About this exercise> Reading through the lines below, count those that include the string "every"; the answer is that number and nothing else.

Records from a dataset
-- Opening Marker --

(* ===== verification/EventSpec.v ===== *)
(** * Events are not lost

    The laws of the wakeups, the invariant that holds between the actions of any
    number of threads, and that every action keeps it. *)

From S2P Require Import Prelude Conc Event.

Local Open Scope Z_scope.

(** [rx_set] and [kick_set] are the threads that can be woken by [event_send] and
    by [iv_event_raw_post]; [woken] are those whose next poll reports a wakeup (for
    certain: a wakeup may also be reported for nothing).  The poll method can either
    deliver events to every thread or to none. *)
Class WakeupLaws (W : Type) `{!Wakeups W} := {
  rx_works : bool;
  rx_set : W -> gset loc;
  kick_set : W -> gset loc;
  woken : W -> gset loc;
  law_rx_on : forall t w failed w', event_rx_on t w = (failed, w') -> failed = negb rx_works /\
    rx_set w' = (if failed then rx_set w else {[t]} ∪ rx_set w) /\ kick_set w' = kick_set w /\ woken w ⊆ woken w';
  law_rx_off : forall t w, rx_set (event_rx_off t w) = rx_set w ∖ {[t]} /\
    kick_set (event_rx_off t w) = kick_set w /\ woken w ∖ {[t]} ⊆ woken (event_rx_off t w);
  law_send : forall t w, t ∈ rx_set w -> rx_set (event_send t w) = rx_set w /\
    kick_set (event_send t w) = kick_set w /\ {[t]} ∪ woken w ⊆ woken (event_send t w);
  law_kick_register : forall t w ret w', kick_register t w = (ret, w') -> rx_set w' = rx_set w /\
    kick_set w' = (if ret =? 0 then {[t]} ∪ kick_set w else kick_set w) /\ woken w ∖ {[t]} ⊆ woken w';
  law_kick_unregister : forall t w, rx_set (kick_unregister t w) = rx_set w /\
    kick_set (kick_unregister t w) = kick_set w ∖ {[t]} /\ woken w ∖ {[t]} ⊆ woken (kick_unregister t w);
  law_kick_post : forall t w, t ∈ kick_set w -> rx_set (kick_post t w) = rx_set w /\
    kick_set (kick_post t w) = kick_set w /\ {[t]} ∪ woken w ⊆ woken (kick_post t w);
  law_take : forall t w b w', wk_take t w = (b, w') -> rx_set w' = rx_set w /\ kick_set w' = kick_set w /\
    woken w ∖ {[t]} ⊆ woken w' /\ (b = false -> t ∉ woken w) }.

Section spec.
Context {W : Type} `{!Wakeups W, HL : !WakeupLaws W}.
Abbreviation St := (ev_state W).
Implicit Types (s : St) (t d e : loc) (th : ev_thread) (w : W).

(** Calls outside of the interface are the only ones that do not go through. *)
Definition breach (m : string) : Prop := m = "outside of the interface"%string.

Definition listed th : list loc := et_batch th ++ et_pending th.
Definition calling th : list loc := match et_pc th with PCall e => [e] | _ => [] end.
Definition leaving th : Z := match et_pc th with PUnregister _ _ => 1 | _ => 0 end.
Definition owned s t : gset loc := filter (fun e => es_owner s !! e = Some t) (es_registered s).
(** [t] can be woken, the way posts do it. *)
Definition receives (raw : bool) t w : Prop := t ∈ if raw then kick_set w else rx_set w.
(** Some thread is about to wake [d]. *)
Definition kicked s d : Prop := exists t th e, es_threads s !! t = Some th /\ et_pc th = PKick d e.

Definition pc_ok s t th : Prop :=
  match et_pc th with
  | PIdle | PRun => True
  | PKick d e => e ∈ es_registered s /\ es_owner s !! e = Some d /\ (is_mt_app = true \/ d = t)
  | PCall e => e ∈ es_registered s /\ es_owner s !! e = Some t
  | PUnregister e b => e ∉ es_registered s /\ es_owner s !! e = Some t /\ b = bool_decide (e ∈ listed th)
  end.

Record thread_ok s t th : Prop := {
  to_nodup : NoDup (listed th);
  to_listed : forall e, e ∈ listed th -> es_owner s !! e = Some t /\ (e ∈ es_registered s \/ et_pc th = PUnregister e true);
  to_count : et_event_count th = Z.of_nat (size (owned s t)) + leaving th;
  to_on : is_mt_app = true -> 0 < et_event_count th -> receives (es_use_raw s) t (es_w s) /\ es_use_raw s = negb rx_works;
  to_wake : et_pending th <> [] -> et_local th = true \/ t ∈ woken (es_w s) \/ et_pc th = PRun \/ kicked s t;
  to_pc : pc_ok s t th;
  to_posted : et_posted th = et_ran th ++ calling th ++ listed th }.
Record ev_inv s : Prop := {
  ei_threads : forall t th, es_threads s !! t = Some th -> thread_ok s t th;
  ei_owner : forall e, e ∈ es_registered s -> exists t th, es_owner s !! e = Some t /\ es_threads s !! t = Some th /\
    (e ∈ listed th \/ e ∈ es_unlinked s);
  ei_raw : es_use_raw s = true -> rx_works = false }.

Lemma linked_listed th e : linked th e = bool_decide (e ∈ listed th).
Proof. unfold linked, listed. apply bool_decide_ext. rewrite elem_of_app. tauto. Qed.

(** ** Accesses *)
Lemma load_thread_Ok s t th : es_threads s !! t = Some th -> load_thread t s = Ok (th, s).
Proof. intros E. unfold load_thread. msimpl. by rewrite E. Qed.
Definition put_thread t th s : St := set_es_threads (<[t := th]> (es_threads s)) s.
Lemma upd_thread_Ok s t th g : es_threads s !! t = Some th -> upd_thread t g s = Ok (tt, put_thread t (g th) s).
Proof. intros E. unfold upd_thread. by rewrite (bind_Ok _ _ _ _ _ (load_thread_Ok _ _ _ E)). Qed.
Lemma put_lookup t th s : es_threads (put_thread t th s) !! t = Some th.
Proof. apply lookup_insert_eq. Qed.
Lemma put_put t th th' s : put_thread t th' (put_thread t th s) = put_thread t th' s.
Proof. unfold put_thread, set_es_threads. cbn. by rewrite insert_insert_eq. Qed.
Lemma load_owner_Ok s e t : es_owner s !! e = Some t -> load_owner e s = Ok (t, s).
Proof. intros E. unfold load_owner. msimpl. by rewrite E. Qed.
Lemma cell_empty_spec s e t th : es_owner s !! e = Some t -> es_threads s !! t = Some th ->
  (e ∈ listed th \/ e ∈ es_unlinked s) -> cell_empty e s = Ok (bool_decide (e ∉ listed th), s).
Proof.
  intros Ho Ht Hc. unfold cell_empty. rewrite (bind_Ok _ _ _ _ _ (load_owner_Ok _ _ _ Ho)).
  rewrite (bind_Ok _ _ _ _ _ (load_thread_Ok _ _ _ Ht)). unfold gets, mbind, M_bind. rewrite linked_listed.
  destruct (decide (e ∈ listed th)) as [He|He].
  - rewrite bool_decide_true by done. rewrite bool_decide_false; [done|]. tauto.
  - rewrite bool_decide_false by done. rewrite bool_decide_true by tauto. by rewrite bool_decide_true.
Qed.

(** ** What one action changes

    The common case: the calling thread's record, the cells, the kernel. *)
Record quiet_step s s' t : Prop := {
  qs_owner : es_owner s' = es_owner s;
  qs_registered : es_registered s' = es_registered s;
  qs_raw : es_use_raw s' = es_use_raw s;
  qs_sets : rx_set (es_w s') = rx_set (es_w s) /\ kick_set (es_w s') = kick_set (es_w s);
  qs_woken : woken (es_w s) ∖ {[t]} ⊆ woken (es_w s');
  qs_threads : forall t', t' <> t -> es_threads s' !! t' = es_threads s !! t' }.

-- Closing Marker --

Solution to this task> 2